(** C2.  An [Address] value ["host port"] is resolved with its own port;
    a value without a port is resolved with the [Port] of the host
    configuration of the peer, or with ["655"] when there is none.  A call
    of [do_outgoing_connection] hands the resolver the entries from the
    cursor onwards, in configuration order and each with the host and port
    above: at least the entry under the cursor when no list of addresses is
    in hand, and every entry left when no socket can be created, in which
    case the addresses tried are those the resolver returned, in that
    order.  With the entries ["10.0.0.1 1000"] and ["10.0.0.2"] and no
    configured [Port], the first request is for port 1000 on the first
    host, the next, if any, for port 655 on the second, and when no socket
    can be created both are made and their addresses tried in that
    order. *)
Theorem address_entry_port (c o : nat) (r : connection_t) (og : outgoing_t) (s : state)
    (host port : string) :
  connections s !! c = Some r -> c_outgoing r = Some o -> outgoings s !! o = Some og ->
  split_at_space host = None ->
  address_and_port (c_config_tree r) (String.append host (String " " port)) = (host, port)
  /\ (forall p, get_config_string (lookup_config (c_config_tree r) "Port") = Some p ->
                address_and_port (c_config_tree r) host = (host, p))
  /\ (lookup_config (c_config_tree r) "Port" = [] ->
      address_and_port (c_config_tree r) host = (host, "655"%string))
  /\ (exists s' og' used t,
        do_outgoing_connection W c s = Done tt s'
        /\ trace s' = trace s ++ t
        /\ outgoings s' !! o = Some og'
        /\ o_cfg og = used ++ o_cfg og'
        /\ resolver_calls t
           = map (fun e => address_and_port (c_config_tree r) (value e)) used
        /\ (o_ai og = [] -> o_cfg og <> [] -> used <> [])
        /\ ((forall k family, sys_socket W k family < 0) ->
            used = o_cfg og
            /\ tried t
               = match o_ai og with [] => [] | _ :: _ => o_aip og end
                 ++ flat_map (fun hp => str2addrinfo W hp.1 hp.2) (resolver_calls t))
        /\ (o_ai og = [] ->
            o_cfg og = [address_entry "10.0.0.1 1000"; address_entry "10.0.0.2"] ->
            lookup_config (c_config_tree r) "Port" = [] ->
            (resolver_calls t = [("10.0.0.1", "1000")]%string
             \/ resolver_calls t = [("10.0.0.1", "1000"); ("10.0.0.2", "655")]%string)
            /\ ((forall k family, sys_socket W k family < 0) ->
                resolver_calls t = [("10.0.0.1", "1000"); ("10.0.0.2", "655")]%string
                /\ tried t = str2addrinfo W "10.0.0.1" "1000"
                             ++ str2addrinfo W "10.0.0.2" "655"))).
Proof.
  intros Hc Hout Ho Hhost.
  split; [|split; [|split]].
  - unfold address_and_port. by rewrite (split_at_space_append _ _ Hhost).
  - intros p Hp. unfold address_and_port. by rewrite Hhost, Hp.
  - intros Hp. unfold address_and_port. by rewrite Hhost, Hp.
  - destruct (do_outgoing_connection_requests c o r og s Hc Hout Ho)
      as (s' & og' & used & t & E & Ht & Ho' & Hu & Hr & _ & Hne & Hall).
    assert (Hflat : forall cfg,
              flat_map (resolve W r) cfg
              = flat_map (fun hp => str2addrinfo W hp.1 hp.2) (requests r cfg)).
    { intros cfg. induction cfg as [|e cfg IH]; [reflexivity|].
      cbn [flat_map requests map]. unfold requests in IH. rewrite IH. f_equal.
      unfold resolve. by destruct (address_and_port _ _). }
    assert (Hall' : (forall k family, sys_socket W k family < 0) ->
                    used = o_cfg og
                    /\ tried t
                       = match o_ai og with [] => [] | _ :: _ => o_aip og end
                         ++ flat_map (fun hp => str2addrinfo W hp.1 hp.2)
                              (resolver_calls t)).
    { intros Hsock. destruct (Hall Hsock) as [-> Et]. split; [done|].
      rewrite Et, Hr. unfold all_candidates. by rewrite Hflat. }
    exists s', og', used, t. split_and!; try done.
    intros Eai Ecfg Hp.
    assert (Ereq : requests r [address_entry "10.0.0.1 1000"; address_entry "10.0.0.2"]
                   = [("10.0.0.1", "1000"); ("10.0.0.2", "655")]%string).
    { unfold requests, address_and_port. cbn. by rewrite Hp. }
    split.
    + rewrite Hr. rewrite Ecfg in Hu, Hne. specialize (Hne Eai ltac:(done)).
      destruct used as [|e1 [|e2 used]]; [done| |]; cbn [app] in Hu.
      * left. injection Hu as <- _.
        unfold address_and_port. cbn. reflexivity.
      * right. injection Hu as <- <- Hu.
        destruct used as [|e3 used]; [|discriminate].
        exact Ereq.
    + intros Hsock. destruct (Hall' Hsock) as [-> Et].
      rewrite Et, Hr, Ecfg, Eai. fold (requests r [address_entry "10.0.0.1 1000";
                                                  address_entry "10.0.0.2"]).
      rewrite Ereq. split; [done|]. cbn. by rewrite app_nil_r.
Qed.

End Address_port.

(** ** setup_outgoing_connection *)

Ltac fields' :=
  unfold with_connection, with_outgoing, logger, emit, ticked, updated, ran_out,
    prepared, set_trace, set_tick, set_mutex, set_event_tree, set_outgoing_list,
    set_outgoings, set_connection_tree, set_connections;
  cbn [config_tree maxtimeout debug_connections connections connection_tree
       outgoings outgoing_list node_tree event_tree mutex now tick trace fst snd].

Section Setup.

Variable W : world.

· · · ·

▶ [THE TASK]
Output nothing but the lines from the one that contains "(** ** setup_outgoing_connection *)" through the final line of the entries above, exactly as they appear.

▶ [ANSWER TO THIS PROBLEM]
(** ** setup_outgoing_connection *)

Ltac fields' :=
  unfold with_connection, with_outgoing, logger, emit, ticked, updated, ran_out,
    prepared, set_trace, set_tick, set_mutex, set_event_tree, set_outgoing_list,
    set_outgoings, set_connection_tree, set_connections;
  cbn [config_tree maxtimeout debug_connections connections connection_tree
       outgoings outgoing_list node_tree event_tree mutex now tick trace fst snd].

Section Setup.

Variable W : world.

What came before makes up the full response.